Who killed the school trip?

The UK government wants children to get out and about - but it was its own suspicious regulation of adults that cast a cloud over such adventures.

Today, the UK government will issue a call to bring back the school trip. It is launching a new independent council, because it wants to reassure teachers (who are apparently afraid of being sued) and parents (afraid that children could come to harm) that school trips are safe, and that they are good for kids, too.

Yet the government has just waved through legislation that makes organising a school trip very difficult, if not impossible. The Safeguarding Vulnerable Groups Bill – against which I am coordinating a campaign - will make it compulsory for any adult who comes into contact with a child as part of his or her working day to undergo criminal records vetting.

For the average school trip, this will mean bus drivers who drive the kids, workers at the hotel where the children are staying, any parent or adult volunteers, and any foreign exchange families. (Foreign exchange families cannot presently be vetted, which is why one Scottish local authority decided to cancel all overseas trips for its local schoolchildren.)

Vetting is costly and time-consuming – and it is part of the growing official regulation of relationships between adults and children. These regulations call into question the open encounters that kids experience on school trips, whether it’s the cranky geologist telling you about rocks or French or German parents showing you around their town. To go anywhere near a child now, adults require a Criminal Records Bureau certificate and various other certificates showing that they have been on the requisite child protection courses.

Relating to children is becoming a specialised profession, rather than the job of any adult with a bit of common sense and some experience from which children might benefit. Official regulations treat anything that takes kids away from the classroom as a problem. Even university interviews now have special guidelines on how tutors should relate to 17-year-old interviewees (see Just 17? Then forget university, by Josie Appleton).

In the midst of this, how dare the government call for more adventurous school trips?

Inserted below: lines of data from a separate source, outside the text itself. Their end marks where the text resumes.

(** * Continuous ADC capture: ring buffer, export and trapezoidal filter

    A shallow embedding of [main/continuous_read_main.c] and
    [main/trapfilter.h].  Machine integers are [Z] with their wrap-around
    written out ([size_t] is 32 bits on the ESP32 targets), C arrays are
    lists read and written through bounds-checked accessors that report a
    [fault] instead of the undefined behaviour of C, and the functions
    that work through pointers become state transformers in the [result]
    monad. *)

From Stdlib Require Import ZArith Lia Bool List.
From stdpp Require Import base option list.

Local Open Scope Z_scope.

(** ** Machine integers *)

Definition to_uint16 (x : Z) : Z := x mod 2 ^ 16.
Definition to_uint32 (x : Z) : Z := x mod 2 ^ 32.
Definition to_uint64 (x : Z) : Z := x mod 2 ^ 64.
(** [size_t] of the 32-bit targets. *)
Definition to_size_t (x : Z) : Z := x mod 2 ^ 32.
(** [int] and [int32_t]: two's-complement wrap-around. *)
Definition to_int32 (x : Z) : Z := (x + 2 ^ 31) mod 2 ^ 32 - 2 ^ 31.

Definition INT32_MAX : Z := 2 ^ 31 - 1.
Definition INT32_MIN : Z := - 2 ^ 31.
Definition UINT16_MAX : Z := 2 ^ 16 - 1.

Definition int32_range (x : Z) : Prop := INT32_MIN <= x <= INT32_MAX.
Definition uint16_range (x : Z) : Prop := 0 <= x <= UINT16_MAX.

(** ** Faults and the result monad *)

Inductive array_id : Type :=
| CircBuf      (* circ_buf[] of the acquisition loop *)
| OutBuffer    (* the out_buffer handed to the export *)
| FilterBuffer (* the buffer handed to the filter *).

Inductive fault : Type :=
| OutOfBounds (a : array_id) (i : Z)
| DivisionByZero.

Inductive result (A : Type) : Type :=
| Ok (a : A)
| Fault (f : fault).

Arguments Ok {A} a.
Arguments Fault {A} f.

#[global] Instance result_ret : MRet result := fun A a => Ok a.
#[global] Instance result_bind : MBind result := fun A B k m =>
  match m with
  | Ok a => k a
  | Fault f => Fault f
  end.
#[global] Instance result_fmap : FMap result := fun A B g m =>
  match m with
  | Ok a => Ok (g a)
  | Fault f => Fault f
  end.
(** [renderItem] (lines 100-106) and [keyExtractor] (line 122). *)
Definition renderItem (item : User) : ContactItemProps :=
  {| itemName := name item;
     itemPhone := phone item;
     itemOnPress := handlePress (name item) |}.

Definition keyExtractor (item : User) : string := id item.

(** [ListFooterComponent] (lines 126-132). *)
Inductive Footer : Type :=
| LoadMoreIndicator
| EndMessage
| NoFooter.

(** The props handed to [FlatList] (lines 120-145) that depend on the
    state.  [ListEmptyComponent] is the Retry view, given by the handler of
    its button, or [None] for [null]. *)
Record FlatListProps : Type := mkFlatList {
  data : list User;
  onEndReached : option Handler;
  ListFooterComponent : Footer;
  ListEmptyComponent : option Handler;
  refreshingProp : bool;                (* the prop [refreshing] *)
  onRefresh : Handler
}.

Inductive View : Type :=
| LoadingContainer                      (* lines 108-114 *)
| Container (flatList : FlatListProps). (* lines 116-147 *)

(** What [App] returns for the state [s]. *)
Definition render (s : State) : View :=
  if loading s then LoadingContainer
  else
    Container
      {| data := contacts s;
         onEndReached := if hasMoreData s then Some HLoadMoreContacts else None;
         ListFooterComponent :=
           if loadingMore s then LoadMoreIndicator
           else if negb (hasMoreData s) && (0 <? List.length (contacts s))%nat
                then EndMessage
                else NoFooter;
         ListEmptyComponent :=
           if negb (loading s) then Some HFetchContacts else None;
         refreshingProp := loading s;
         onRefresh := HFetchContacts |}.

(** The rows of the list: a key and a [ContactItem] per record. *)
Definition rows (p : FlatListProps) : list (string * ContactItemProps) :=
  map (fun item => (keyExtractor item, renderItem item)) (data p).

(** [FlatList] shows [ListEmptyComponent] in place of the rows when [data]
    is empty. *)
Definition emptyShown (p : FlatListProps) : option Handler :=
  match data p with
  | [] => ListEmptyComponent p
  | _ :: _ => None
  end.

(** The handler a view offers for a gesture: pulling the list down,
    pressing Retry, scrolling near the end.  The other events are not
    gestures. *)
Definition offered (v : View) (e : Event) : option Handler :=
  match v, e with
  | Container p, PullToRefresh => Some (onRefresh p)
  | Container p, PressRetry => emptyShown p
  | Container p, EndReached => onEndReached p
  | _, _ => None
  end.

Definition gesture (e : Event) : bool :=
  match e with
  | PullToRefresh | PressRetry | EndReached => true
  | FetchSettled _ | TimeoutElapsed => false
  end.


(** At most one pagination is in progress: [loadingMore] is set exactly
    while one timer is owed. *)
Definition singlePagination (s : State) : Prop :=
  (loadingMore s = false /\ pendingTimeouts s = []) \/
  (loadingMore s = true /\ exists c, pendingTimeouts s = [c]).

(** [k] pages asked for one after the other: the end of the list is
    signalled, then the timer elapses. *)
Fixpoint pageEvents (k : nat) : list Event :=
  match k with
  | 0 => []
  | S k' => EndReached :: TimeoutElapsed :: pageEvents k'
  end.

End App.

(** ** Sample inputs *)

Section Samples.
#[local] Existing Instance IntegerNumber.

(** A 404 answer. *)
Definition notFound : FetchResult := Response 404 None.

(** The first two users of the endpoint. *)
Definition twoUsers : list JsValue :=
  [ JObj [("id", JNum 1%Z); ("name", JStr "Leanne Graham");
          ("username", JStr "Bret"); ("phone", JStr "1-770-736-8031 x56442")];
    JObj [("id", JNum 2%Z); ("name", JStr "Ervin Howell");
          ("username", JStr "Antonette"); ("phone", JStr "010-692-6593 x09125")] ].

(** An answer in which two elements carry the same id. *)
Definition sameIdTwice : FetchResult :=
  Response 200
    (Some (JArr [ JObj [("id", JNum 7%Z); ("name", JStr "Ann"); ("phone", JStr "555-0100")];
                  JObj [("id", JNum 7%Z); ("name", JStr "Bob"); ("phone", JStr "555-0101")] ])).

(** The list on screen with [c] as its collection and more data announced:
    the state the pagination code is written for. *)
Definition paginating (c : list User) : State :=
  {| contacts := c; loading := false; loadingMore := false;
     hasMoreData := true; pendingFetches := 0; pendingTimeouts := [] |}.


(** What [twoUsers] is mapped to. *)
Definition twoContacts : list User :=
  [ {| id := "1"; name := JStr "Leanne Graham"; phone := JStr "1-770-736-8031 x56442" |};
    {| id := "2"; name := JStr "Ervin Howell"; phone := JStr "010-692-6593 x09125" |} ].

(** The mounted component after its first request was answered by a 404. *)
Definition settled : State :=
  fetchContacts_resume notFound (setPendingFetches 0 mounted).

(** The same, and the user has pulled to refresh. *)
Definition refreshing : State := fetchContacts settled.

(** The mounted component after its first request was answered by
    [sameIdTwice]. *)
Definition sameIdState : State :=
  fetchContacts_resume sameIdTwice (setPendingFetches 0 mounted).

(** The messages of one runtime. *)
Definition hermes (e : Thrown) : string :=
  match e with
  | FetchRejected => "Network request failed"
  | JsonRejected => "JSON Parse error: Unexpected token: <"
  | _ => "undefined is not an object"
  end.

(** An element without an id. *)
Definition noId : JsValue := JObj [("name", JStr "No Id")].

(** A body that wraps the array in an object. *)
Definition wrappedBody : JsValue := JObj [("users", JArr twoUsers)].

(** The list rendered for [settled]. *)
Definition settledList : FlatListProps :=
  {| data := mockContacts; onEndReached := None;
     ListFooterComponent := EndMessage;
     ListEmptyComponent := Some HFetchContacts;
     refreshingProp := false; onRefresh := HFetchContacts |}.

(** An element with an id and a phone but no name. *)
Definition nameless : JsValue :=
  JObj [("id", JNum 3%Z); ("phone", JStr "1-463-123-4447")].

(** What [nameless] is mapped to. *)
Definition namelessContact : User :=
  {| id := "3"; name := JUndefined; phone := JStr "1-463-123-4447" |}.

End Samples.

(** ** Properties *)

Section Properties.
Context `{JsNumber}.

(** ** The [try] monad and [sequence] *)

Lemma sequence_inr_length {A} (cs : list (Try A)) (l : list A) :
  sequence cs = inr l -> List.length l = List.length cs.
Proof.
  revert l; induction cs as [|c cs IH]; intros l Hseq; simpl in Hseq.
  - injection Hseq as <-. reflexivity.
  - destruct c as [e|a]; simpl in Hseq; [discriminate|].
    destruct (sequence cs) as [e|l']; simpl in Hseq; [discriminate|].
    injection Hseq as <-. simpl. f_equal. now apply IH.
Qed.

Lemma sequence_inr_nth {A} (cs : list (Try A)) (l : list A) i c :
  sequence cs = inr l -> nth_error cs i = Some c ->
  exists a, c = inr a /\ nth_error l i = Some a.
Proof.
  revert l i; induction cs as [|c0 cs IH]; intros l i Hseq Hnth.
  - destruct i; discriminate.
  - simpl in Hseq.
    destruct c0 as [e|a0]; simpl in Hseq; [discriminate|].
    destruct (sequence cs) as [e|l'] eqn:Hrest; simpl in Hseq; [discriminate|].
    injection Hseq as <-.
    destruct i as [|i]; simpl in Hnth.
    + injection Hnth as <-. exists a0. split; reflexivity.
    + destruct (IH l' i eq_refl Hnth) as (a & -> & Hl). exists a. now split.
Qed.

Lemma toContact_inr user rec :
  toContact user = inr rec ->
  exists uid,
    getProp user "id" = inr uid /\ toString uid = inr (id rec) /\
    getProp user "name" = inr (name rec) /\
    getProp user "phone" = inr (phone rec).
Proof.
  unfold toContact, bind, ret.
  destruct (getProp user "id") as [e|uid]; [discriminate|].
  destruct (toString uid) as [e|sid] eqn:Hsid; [discriminate|].
  destruct (getProp user "name") as [e|uname]; [discriminate|].
  destruct (getProp user "phone") as [e|uphone]; [discriminate|].
  intros [= <-]. exists uid. cbn [id name phone].
  repeat split; assumption || reflexivity.
Qed.

(** ** The failure modes of the request *)

Lemma fetchTry_rejected : fetchTry Rejected = throw FetchRejected.
Proof. reflexivity. Qed.

Lemma fetchTry_http_error status json :
  ok status = false -> fetchTry (Response status json) = throw (HttpError status).
Proof. intros Hok. unfold fetchTry. now rewrite Hok. Qed.

Lemma fetchTry_json_rejected status :
  ok status = true -> fetchTry (Response status None) = throw JsonRejected.
Proof. intros Hok. unfold fetchTry. now rewrite Hok. Qed.

Lemma fetchTry_array status items :
  ok status = true ->
  fetchTry (Response status (Some (JArr items))) = sequence (map toContact items).
Proof. intros Hok. unfold fetchTry. now rewrite Hok. Qed.

Lemma fetchTry_inr_ok status json recs :
  fetchTry (Response status json) = inr recs -> ok status = true.
Proof.
  unfold fetchTry. destruct (ok status); [reflexivity|discriminate].
Qed.

Lemma resume_contacts r s :
  contacts (fetchContacts_resume r s) = fetchedContacts r.
Proof.
  unfold fetchContacts_resume, fetchedContacts.
  destruct (fetchTry r); reflexivity.
Qed.

Lemma resume_hasMoreData r s : hasMoreData (fetchContacts_resume r s) = false.
Proof. unfold fetchContacts_resume. destruct (fetchTry r); reflexivity. Qed.

Lemma resume_loading r s : loading (fetchContacts_resume r s) = false.
Proof. unfold fetchContacts_resume. destruct (fetchTry r); reflexivity. Qed.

It’s true that officials frequently launch big campaigns against trends that bear their fingerprints – the Health and Safety Commission launches initiatives against safety-first regulations, for example, while the Commission for Racial Equality takes on multicultural politics.

Yet these are all managerial reactions to a problem. Indeed, the government campaign to save the school trip is as dull as can be. There will be a new independent council, which will give teachers special training and provide them with special ‘out and about’ packs. These officials even manage to make the school trip sound boring, by calling it ‘learning outside the classroom’.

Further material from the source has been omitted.